(** * File naming of the artifact downloader

    A shallow embedding of the file-name synthesis code of the extension
    ([getUniqueFileName] and the functions it calls, as given in the
    directory-structure design document), together with the properties the
    specification states about it.

    Conventions of the embedding:
    - a JavaScript string is a [string]; the code only ever inspects
      characters of the ASCII range, and every unit outside it is treated
      alike (it is not a word character, not a separator), so that
      the choice of encoding for other characters does not matter;
    - the [Set] of used names is a [gset string]; as the code mutates the set
      it is given, the functions return the new set next to their result;
    - a [do ... while] loop is a recursive function with a bound on the
      number of iterations, shown below never to be reached. *)

From stdpp Require Import gmap strings pretty list.
From Stdlib Require Import Ascii.

Local Open Scope Z_scope.

(** ** JavaScript primitives used by the code *)

Module Js.

(** Values that flow into a string parameter: a string, [null] or
    [undefined]. *)
Inductive value : Type :=
| Null
| Undefined
| Str (s : string).

Definition code (c : ascii) : N := N_of_ascii c.

(** [\w] of a regular expression: [A-Za-z0-9_]. *)
Definition isWordChar (c : ascii) : bool :=
  let n := code c in
  ((48 <=? n) && (n <=? 57) || (65 <=? n) && (n <=? 90)
   || (97 <=? n) && (n <=? 122) || (n =? 95))%N.

Definition isDigit (c : ascii) : bool :=
  let n := code c in ((48 <=? n) && (n <=? 57))%N.

(** [s.toLowerCase()] on the letters A-Z. *)
Definition lowerChar (c : ascii) : ascii :=
  let n := code c in
  if ((65 <=? n) && (n <=? 90))%N then ascii_of_N (n + 32) else c.

Fixpoint toLowerCase (s : string) : string :=
  match s with
  | EmptyString => EmptyString
  | String c s' => String (lowerChar c) (toLowerCase s')
  end.

(** [s.split(sep)] for a separator that matches exactly one character:
    [split (λ c, c = "/")] is [s.split('/')], and a character class is split
    on in the same way. The result is never empty: [''.split('/')] is
    [['']]. *)
Fixpoint split (sep : ascii → bool) (s : string) : list string :=
  match s with
  | EmptyString => [EmptyString]
  | String c s' =>
      if sep c then EmptyString :: split sep s'
      else match split sep s' with
           | seg :: rest => String c seg :: rest
           | [] => [String c EmptyString]
           end
  end.

Definition isChar (a : ascii) (c : ascii) : bool := bool_decide (c = a).

(** [parts.join(sep)]. *)
Definition join (sep : string) (parts : list string) : string :=
  String.concat sep parts.

(** [parts.pop()]: the last element ([None] for [undefined], on an empty
    array) and the array that is left. *)
Definition pop (parts : list string) : option string * list string :=
  (last parts, removelast parts).

(** [x || d] where [x] is a string or [undefined]. *)
Definition orElse (x : option string) (d : string) : string :=
  match x with
  | Some (String c s) => String c s
  | _ => d
  end.

Fixpoint take (n : nat) (s : string) : string :=
  match n, s with
  | S n', String c s' => String c (take n' s')
  | _, _ => EmptyString
  end.

Fixpoint drop (n : nat) (s : string) : string :=
  match n, s with
  | S n', String _ s' => drop n' s'
  | _, _ => s
  end.

(** [s.substring(start, end)]: negative arguments count as 0, arguments
    beyond the length as the length, and the two are swapped when
    [start > end]. *)
Definition substring (s : string) (start stop : Z) : string :=
  let a := Z.to_nat start in
  let b := Z.to_nat stop in
  take (Nat.max a b - Nat.min a b) (drop (Nat.min a b) s).

(** [s.substring(start)]. *)
Definition substringFrom (s : string) (start : Z) : string :=
  drop (Z.to_nat start) s.

Fixpoint lastIndexOfNat (s : string) (c : ascii) : option nat :=
  match s with
  | EmptyString => None
  | String a s' =>
      match lastIndexOfNat s' c with
      | Some i => Some (S i)
      | None => if bool_decide (a = c) then Some O else None
      end
  end.

(** [s.lastIndexOf(c)] for a one-character [c]: [-1] when [c] does not
    occur. *)
Definition lastIndexOf (s : string) (c : ascii) : Z :=
  match lastIndexOfNat s c with
  | Some i => Z.of_nat i
  | None => -1
  end.

(** [Number.MAX_SAFE_INTEGER]: up to it, and one further, the numbers of
    JavaScript count exactly. *)
Definition MAX_SAFE_INTEGER : Z := 2 ^ 53 - 1.

(** [Number.isSafeInteger(n)] for a non-negative integer [n]. *)
Definition isSafeInteger (n : nat) : Prop := Z.of_nat n ≤ MAX_SAFE_INTEGER.

(** A template literal [`${n}`] for a non-negative integer [n], in plain
    decimal digits. A number of JavaScript is a double: the literal prints
    these digits for the integers up to [MAX_SAFE_INTEGER + 1], which are
    exact; a larger number is rounded first, and from 1e21 on it is printed
    with an exponent. The counter of [makeUnique] is at most the size of the
    set of used names plus one, so it is in this range; a message index can
    be any number, and what is proved from the digits of [messageIndex + 1]
    is stated for [isSafeInteger messageIndex]. *)
Definition numberToString (n : nat) : string := pretty n.

(** [do { x = mk(st); st = next(st) } while (used.has(x)); return x],
    for at most [fuel] iterations. *)
Fixpoint doWhileUsed {St : Type} (fuel : nat) (mk : St → string)
    (next : St → St) (used : gset string) (st : St) : option string :=
  match fuel with
  | O => None
  | S fuel' =>
      let x := mk st in
      if bool_decide (x ∈ used) then doWhileUsed fuel' mk next used (next st)
      else Some x
  end.

End Js.

(** ** The sanitizer *)

(** The class [[^\w\-._]] of [sanitizeComponent] matches what is not
    allowed. *)
Definition allowedChar (c : ascii) : bool :=
  Js.isWordChar c || Js.isChar "-" c || Js.isChar "." c || Js.isChar "_" c.

(** [component.replace(/[^\w\-._]+/g, "_")], scanning left to right;
    [inRun] tells that the previous character was part of the current
    match. *)
Fixpoint replaceRuns (inRun : bool) (s : string) : string :=
  match s with
  | EmptyString => EmptyString
  | String c s' =>
      if allowedChar c then String c (replaceRuns false s')
      else if inRun then replaceRuns true s'
      else String "_" (replaceRuns true s')
  end.

Definition sanitizeComponent (component : string) : string :=
  replaceRuns false component.

(** ** Splitting a title and building the candidate path *)

Record PathComponents : Type := {
  sanitizedPath : string;
  sanitizedFilename : string
}.

(** The backslash, by its code. *)
Definition backslash : ascii := "092".

(** The class [[\/\\]] that titles are split on. *)
Definition isSeparator (c : ascii) : bool :=
  Js.isChar "/" c || Js.isChar backslash c.

Definition sanitizePathComponents (title : string) : PathComponents :=
  let parts0 := Js.split isSeparator title in
  let '(popped, parts) := Js.pop parts0 in
  let filename := Js.orElse popped "untitled" in
  let sanitizedPathParts := map sanitizeComponent parts in
  {| sanitizedPath := Js.join "/" sanitizedPathParts;
     sanitizedFilename := sanitizeComponent filename |}.

(** [path ? ... : ...] tests that the string is not empty. *)
Definition truthy (s : string) : bool :=
  match s with EmptyString => false | _ => true end.

Definition constructFilePath (path filename extension : string)
    (messageIndex : nat) (useDirectoryStructure : bool) : string :=
  if useDirectoryStructure then
    if truthy path then path +:+ "/" +:+ filename +:+ extension
    else filename +:+ extension
  else
    Js.numberToString (messageIndex + 1) +:+ "_" +:+ filename +:+ extension.

(** ** The extension table *)

(** Modelled from the spec: [getFileExtension] of background.js is not among
    the sources, only its tests are. The table is the one of the
    specification (section 4.3), which is also the list the tests go
    through; the lookup is on the lower-cased tag, and a missing, empty or
    unknown tag gives [.txt]. *)
Definition languageTable : list (string * string) :=
  [ ("javascript", ".js"); ("typescript", ".ts"); ("html", ".html");
    ("css", ".css"); ("python", ".py"); ("java", ".java"); ("c", ".c");
    ("cpp", ".cpp"); ("ruby", ".rb"); ("php", ".php"); ("swift", ".swift");
    ("go", ".go"); ("rust", ".rs"); ("shell", ".sh"); ("sql", ".sql");
    ("kotlin", ".kt"); ("scala", ".scala"); ("r", ".r"); ("matlab", ".m") ].

(** Modelled from the spec: the table as the object the lookup is made
    in. *)
Definition languageToExt : gmap string string := list_to_map languageTable.

(** Modelled from the spec: see [languageTable]. *)
Definition getFileExtension (language : Js.value) : string :=
  match language with
  | Js.Str (String c s) =>
      default ".txt" (languageToExt !! Js.toLowerCase (String c s))
  | _ => ".txt"
  end.

(** ** Making a name unique *)

(** The loops below stop at the first name that is not in [usedNames]. They
    are given [size usedNames + 1] iterations: the names they try are
    pairwise distinct, so one of that many is free (see
    [doWhileUsed_total]). *)
Definition iterations (usedNames : gset string) : nat := S (size usedNames).

Definition makeUnique (fileName : string) (usedNames : gset string)
    : option string :=
  let lastSlashIndex := Js.lastIndexOf fileName "/" in
  let basePath :=
    if bool_decide (lastSlashIndex ≠ -1)
    then Js.substring fileName 0 (lastSlashIndex + 1) else "" in
  let baseFilename :=
    if bool_decide (lastSlashIndex ≠ -1)
    then Js.substringFrom fileName (lastSlashIndex + 1) else fileName in
  let lastDotIndex := Js.lastIndexOf baseFilename "." in
  let name :=
    if bool_decide (lastDotIndex ≠ -1)
    then Js.substring baseFilename 0 lastDotIndex else baseFilename in
  let ext :=
    if bool_decide (lastDotIndex ≠ -1)
    then Js.substringFrom baseFilename lastDotIndex else "" in
  Js.doWhileUsed (iterations usedNames)
    (λ counter : nat,
       basePath +:+ name +:+ "_" +:+ Js.numberToString counter +:+ ext)
    S usedNames 1%nat.

(** The helpers of the alternative version. *)
Module FP.

(** [fns.reduce((y, fn) => fn(y), arg)] *)
Definition compose {A : Type} (fns : list (A → A)) (arg : A) : A :=
  foldl (λ y fn, fn y) arg fns.

(** [fns.reduceRight((y, fn) => fn(y), arg)] *)
Definition pipe {A : Type} (fns : list (A → A)) (arg : A) : A :=
  foldr (λ fn y, fn y) arg fns.

Definition append (separator suffix base : string) : string :=
  Js.join separator [base; suffix].

Definition prepend (separator base suffix : string) : string :=
  Js.join separator [base; suffix].

End FP.

Definition makeUniqueWithArrays (fileName : string) (usedNames : gset string)
    : option string :=
  let '(popped, pathParts) := Js.pop (Js.split (Js.isChar "/") fileName) in
  let filenamePart := Js.orElse popped "" in
  let basePath := Js.join "/" pathParts in
  let filenameParts0 := Js.split (Js.isChar ".") filenamePart in
  let '(ext, filenameParts) :=
    if (1 <? length filenameParts0)%nat
    then (default "" (Js.pop filenameParts0).1, (Js.pop filenameParts0).2)
    else ("", filenameParts0) in
  let baseFilename := Js.join "." filenameParts in
  let appendExt := FP.append "." ext in
  let prependPath := FP.append "/" basePath in
  Js.doWhileUsed (iterations usedNames)
    (λ uniqueSuffix : string,
       let appendSuffix := FP.append "_" uniqueSuffix in
       let makeUniqueName := FP.pipe [appendSuffix; appendExt; prependPath] in
       makeUniqueName baseFilename)
    (λ uniqueSuffix, uniqueSuffix +:+ "*") usedNames "*".

(** ** Assigning a name *)

(** The name, and the set of used names after the call. *)
Definition getUniqueFileName (title : string) (language : Js.value)
    (messageIndex : nat) (usedNames : gset string)
    (useDirectoryStructure : bool) : option (string * gset string) :=
  let pc := sanitizePathComponents title in
  let extension := getFileExtension language in
  let fileName :=
    constructFilePath (sanitizedPath pc) (sanitizedFilename pc) extension
      messageIndex useDirectoryStructure in
  fileName' ←
    (if bool_decide (fileName ∈ usedNames) then makeUnique fileName usedNames
     else Some fileName);
  Some (fileName', {[ fileName' ]} ∪ usedNames).

(** One artifact of a run, as [processMessage] hands it to
    [getUniqueFileName]. *)
Record ArtifactRef : Type := {
  rawTitle : string;
  language : Js.value;
  ordinalIndex : nat
}.

(** A run names the artifacts in order, on one set of used names. *)
Fixpoint assignAll (useDirectoryStructure : bool) (artifacts : list ArtifactRef)
    (usedNames : gset string) : option (list string * gset string) :=
  match artifacts with
  | [] => Some ([], usedNames)
  | a :: rest =>
      '(p, usedNames') ←
        getUniqueFileName (rawTitle a) (language a) (ordinalIndex a)
          usedNames useDirectoryStructure;
      '(ps, usedNames'') ← assignAll useDirectoryStructure rest usedNames';
      Some (p :: ps, usedNames'')
  end.

(** ** The path composer of the specification *)

Module PathComposer.

(** Modelled from the spec: the two layout policies of section 3. *)
Inductive LayoutPolicy : Type := Flat | DirectoryStructure.

(** Modelled from the spec: the numeric prefix [n+1] and its underscore, left
    out when there is no index. *)
Definition indexPrefix (ordinalIndex : option nat) : string :=
  match ordinalIndex with
  | Some n => Js.numberToString (n + 1) +:+ "_"
  | None => ""
  end.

=-=-=-=-=

## Task item
Scan the data above and state how many of its lines contain the string "length", with no other content.

## Solution
2